## TASK DESCRIPTION
Lines holding the string "endingPhase" are the ones to copy; find them all in the data.

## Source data

########

Lemma ports_keep w phs tid ph c i r w' new :
  ports_inv w phs -> phs !! tid = Some ph -> allowed portUse ph c -> handle c tid i w = Some (r, w', new) ->
  rely portUse ph c r /\ exists phs', Forall2 obeys phs' new /\ ports_inv w' (<[tid := next portUse ph c r]> phs ++ phs').
Proof.
  intros Hok Hl Ha Hh. unfold ports_inv in *.
  assert (Hcase : quiet c \/ ~ quiet c) by (destruct c; auto). destruct Hcase as [Hq|Hq].
      { assert (E : <[tid := next portUse ph c r]> phs = phs) by (rewrite (quiet_next _ _ _ Hq); by apply list_insert_id).
    destruct (ports_quiet _ _ _ _ _ _ _ Hq Hh) as (-> & Hc & Hd).
    split; [by destruct c|]. exists []. split; [constructor|]. by rewrite E, app_nil_r, Hc, Hd. }
  destruct c; try (exfalso; by apply Hq); clear Hq; simpl in Ha, Hh; unfold section, external in Hh; simpl.
  - destruct Ha as (Hr & Hn & Hp). destruct (reservePort port (nw_driver w)) as [b d] eqn:E. simplify_eq. split; [done|].
    exists []. split; [constructor|]. rewrite app_nil_r. by eapply ok_reserve.
  - simplify_eq. split; [done|]. exists []. split; [constructor|]. rewrite app_nil_r. by apply ok_release.
  - destruct Ha as [Hr Hn]. destruct (registerNotebook key projectID name port (nw_driver w)) as [o d] eqn:E. simplify_eq.
    split; [done|]. exists []. split; [constructor|]. rewrite app_nil_r. by eapply ok_register.
  - simplify_eq. split; [done|]. exists []. split; [constructor|]. rewrite app_nil_r.
    destruct (dn_notebooks (nw_driver w') !! key) as [a|] eqn:E; [|by rewrite list_insert_id].
    assert (Hne : ph <> bootPhase).
    { intros ->. destruct (ok_boot _ _ _ Hok) as [(_ & Hi & _)|Hb]; [rewrite Hi in E; simpl in E; by rewrite lookup_empty in E|].
      rewrite Forall_forall in Hb. apply list_elem_of_lookup_2 in Hl. by apply (Hb _ Hl). }
    apply ok_phase with ph; try done. simpl. constructor; [|by eapply facts_at]. split; simpl.
    + by eapply ok_gens.
    + intros a' Ha'. by simplify_eq.
  - destruct (endNotebook key gen port status (nw_driver w)) as [b d] eqn:E. simplify_eq. split; [done|].
    exists []. split; [constructor|]. rewrite app_nil_r. by eapply ok_end.
  - destruct Ha as [rest Hp]. pose proof (ok_reattach _ _ _ _ _ _ _ _ Hok Hl Hp) as Hok'.
    destruct (reattach key h (nw_driver w)) as [gen d] eqn:E. simplify_eq. split; [done|].
    exists []. split; [constructor|]. by rewrite app_nil_r.
  - destruct (terminalNotebook key status (nw_driver w)) as [b d] eqn:E. simplify_eq. split; [done|].
    exists []. split; [constructor|]. rewrite app_nil_r, list_insert_id by done. eapply ok_terminal; [done|done|].
    eapply not_booting; [done|done|by intros ->].
  - destruct (knows _ _ _ _ _ _ Hok Hl Ha) as (Hf & _ & Hb). destruct i; try done. split; [done|].
    exists []. destruct r0; simplify_eq; (split; [constructor|]); rewrite app_nil_r, list_insert_id by done; by apply ok_callback.
  - assert (Hboot : phs = [bootPhase] /\ nw_driver w = idle /\ nw_callbacks w = []).
    { destruct (ok_boot _ _ _ Hok) as [H|Hb]; [done|]. rewrite Forall_forall in Hb. apply list_elem_of_lookup_2 in Hl. by apply Hb in Hl. }
    destruct Hboot as (-> & Hd & Hc). destruct tid as [|tid]; simpl in Hl; [|by rewrite lookup_nil in Hl]. simplify_eq.
    assert (Hnew : forall l, pending_ok idle l -> ports_ok (nw_driver w) (nw_callbacks w) [mkPhase None [] l Recovering]).
    { intros l Hl. rewrite Hd, Hc. constructor; simpl; [done| | |done| | | |right]; try (by repeat constructor).
      - split_and!; [constructor|constructor|]. intros p. split; [by intros ?%not_elem_of_empty|by intros ?%not_elem_of_nil].
      - unfold pendingAll. simpl. by rewrite app_nil_r. }
    destruct i as [| | | | | | |[l|e]]; try done; [destruct (recoverable l) eqn:Er; [|done]|]; simplify_eq; (split; [done|]);
      exists []; (split; [constructor|]); apply Hnew; [by apply recovered_pending|repeat constructor].
  - destruct (knows _ _ _ _ _ _ Hok Hl Ha) as (Hf & _ & Hb). simplify_eq. split; [done|]. exists []. split; [constructor|].
    rewrite app_nil_r, list_insert_id by done. by apply ok_callback.
  - simplify_eq. split; [done|]. exists [servingPhase]. split.
    + constructor; [|constructor]. by eapply serving_obeys, provisionAndStart_keeps.
    + rewrite list_insert_id by done. by eapply spawn_serving.
  - simplify_eq. split; [done|]. exists [servingPhase]. split.
    + constructor; [|constructor]. by eapply serving_obeys, startWithVolume_keeps.
    + rewrite list_insert_id by done. by eapply spawn_serving.
  - simplify_eq. split; [done|]. exists [servingPhase]. split.
    + constructor; [|constructor]. by eapply serving_obeys, restartRun_keeps.
    + rewrite list_insert_id by done. by eapply spawn_serving.
  - destruct (knows _ _ _ _ _ _ Hok Hl Ha) as (Hf & _ & Hb). simplify_eq. split; [done|]. exists [endingPhase (factOf req)]. split.
    + constructor; [|constructor]. by eapply ending_obeys, startAsync_keeps.
    + rewrite list_insert_id by done. by apply spawn_ending.
Qed.

(** ** Every run *)

Abbreviation step := (step cfg runtime decode errText).
Abbreviation exec := (exec cfg runtime decode errText).
Abbreviation ports_good := (good NWorld portUse resting ports_inv).

Lemma boot_good w : nw_driver w = idle -> nw_callbacks w = [] -> ports_good (w, boot cfg).
Proof.
  intros Hd Hc. exists [bootPhase]. split; [constructor; [by eapply boot_wp|constructor]|]. unfold ports_inv. simpl. rewrite Hd, Hc.
  constructor; simpl; [done| |repeat constructor|constructor|repeat constructor|by repeat constructor|constructor|by left].
  split_and!; [constructor|constructor|]. intros p. split; [by intros ?%not_elem_of_empty|by intros ?%not_elem_of_nil].
Qed.

Lemma ports_step o s s' : ports_good s -> step o s = Some s' -> ports_good s'.
Proof.
  intros Hg Hs. destruct o as [tid i|q|j st|d|cut|]; simpl in Hs.
  - eapply good_step; [|exact Hg|exact Hs]. intros. by eapply ports_keep.
  - destruct (s.2 !! 0%nat) as [[u|]|] eqn:E; simplify_eq. destruct Hg as (phs & Hf & Hi).
    destruct (Forall2_lookup_r _ _ _ _ _ Hf E) as (ph & Hl & Hrest & Hpe & Hnb). exists (phs ++ [servingPhase]). split.
    { apply Forall2_app; [done|]. constructor; [|constructor]. by eapply serving_obeys, program_keeps. }
    assert (Hb : Forall (fun ph => ph_role ph <> Booting) phs) by (eapply not_booting; [exact Hi|exact Hl|by intros ->]).
    apply ok_spawn; try done. intros _. destruct phs as [|ph0 phs]; [done|]. simpl in Hl. injection Hl as ->.
    rewrite pendingAll_cons, Hpe. simpl. pose proof (ok_tail _ _ _ Hi) as Ht. simpl in Ht. clear -Ht.
    induction Ht as [|ph' phs Hp _ IH]; [done|]. by rewrite pendingAll_cons, Hp.
  - apply bind_Some in Hs as (cb & Hcb & Hs). destruct (ended st); simplify_eq. destruct Hg as (phs & Hf & Hi).
    exists (phs ++ [endingPhase (cbFact cb)]). split.
    { apply Forall2_app; [done|]. constructor; [|constructor]. by eapply ending_obeys, onExit_keeps. }
    apply spawn_ending; [done| |].
    + destruct (ok_boot _ _ _ Hi) as [(_ & _ & Hc)|]; [rewrite Hc in Hcb; by rewrite lookup_nil in Hcb|done].
    + pose proof (ok_callbacks _ _ _ Hi) as Hc. rewrite Forall_forall in Hc. apply Hc. by eapply list_elem_of_lookup_2.
  - destruct (0 <=? d); simplify_eq. destruct Hg as (phs & Hf & Hi). by exists phs.
  - simplify_eq. destruct Hg as (phs & Hf & Hi). by exists phs.
  - simplify_eq. by apply boot_good.
Qed.

Lemma ports_run ops s s' : ports_good s -> exec ops s = Some s' -> ports_good s'.
Proof.
  revert s; induction ops as [|o ops IH]; intros s Hg He; simpl in He; [by simplify_eq|].
  apply bind_Some in He as (s1 & Hs & He). eapply IH; [|exact He]. by eapply ports_step.
Qed.

Lemma start_good now : ports_good (start cfg now).
Proof. by apply boot_good. Qed.

End Keep.

Lemma slot_port d key a : dn_notebooks d !! key = Some a -> 0 < ac_port a ->
  slotPorts (dn_notebooks d) ≡ₚ ac_port a :: slotPorts (delete key (dn_notebooks d)).
Proof.
  intros Ha Hp. rewrite (slotPorts_delete _ _ _ Ha). unfold positive. rewrite filter_cons, decide_True by done. done.
Qed.

(** C21: However requests, starts in the background, exits, failures, recoveries
    and restarts of the process interleave: two active notebooks never have the
    same port, the port of an active notebook is reserved, and once no thread is
    at work the reserved ports are exactly those of the active notebooks, so none
    is lost. A port that a runtime recovers counts when it is known, that is
    positive. *)
Theorem ports_exclusive cfg runtime decode errText ops now s
    (Hrun : exec cfg runtime decode errText ops (start cfg now) = Some s) :
  let d := nw_driver s.1 in
  (forall key key' a a', dn_notebooks d !! key = Some a -> dn_notebooks d !! key' = Some a' -> 0 < ac_port a ->
     ac_port a = ac_port a' -> key = key') /\
  (forall key a, dn_notebooks d !! key = Some a -> 0 < ac_port a -> ac_port a ∈ dn_reserved d) /\
  (Forall (fun m => exists u, m = Ret u) s.2 ->
     forall p, p ∈ dn_reserved d -> exists key a, dn_notebooks d !! key = Some a /\ ac_port a = p).
Proof.
  destruct (ports_run _ _ _ _ _ _ _ (start_good cfg runtime decode errText now) Hrun) as (phs & Hf & Hi). destruct (ok_ports _ _ _ Hi) as (Hnd & Hpos & Hin).
  unfold claims in *. apply NoDup_app in Hnd as (Hnd & _ & _). cbv zeta. split_and!.
  - intros key key' a a' Ha Ha' Hp E. destruct (decide (key = key')) as [|Hne]; [done|]. exfalso.
    rewrite (slot_port _ _ _ Ha Hp) in Hnd. apply NoDup_cons in Hnd as [Hn _]. apply Hn.
    assert (Ea : delete key (dn_notebooks (nw_driver s.1)) !! key' = Some a') by (by rewrite lookup_delete_ne).
    rewrite (slotPorts_delete _ _ _ Ea). unfold positive. rewrite <- E, filter_cons, decide_True by done.
    apply elem_of_app. left. apply elem_of_cons. by left.
  - intros key a Ha Hp. apply Hin. apply elem_of_app. left. rewrite (slot_port _ _ _ Ha Hp). apply elem_of_cons. by left.
  - intros Hall p Hp%Hin. apply elem_of_app in Hp as [Hp|Hp].
    + unfold slotPorts, positive in Hp. apply list_elem_of_filter in Hp as [_ Hp]. apply list_elem_of_fmap in Hp as (a & -> & Ha).
      apply list_elem_of_fmap in Ha as ([key a'] & -> & Hka). apply elem_of_map_to_list in Hka. eauto.
    + exfalso. apply list_elem_of_omap in Hp as (ph & Hph & Hh). apply list_elem_of_lookup in Hph as [j Hj].
      destruct (Forall2_lookup_l _ _ _ _ _ Hf Hj) as (m & Hm & Ho). rewrite Forall_forall in Hall.
      destruct (Hall m) as [u ->]; [by eapply list_elem_of_lookup_2|]. destruct Ho as [Hn _]. congruence.
Qed.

########

## REPLY TO THE EXERCISE
  - destruct (knows _ _ _ _ _ _ Hok Hl Ha) as (Hf & _ & Hb). simplify_eq. split; [done|]. exists [endingPhase (factOf req)]. split.
    exists (phs ++ [endingPhase (cbFact cb)]). split.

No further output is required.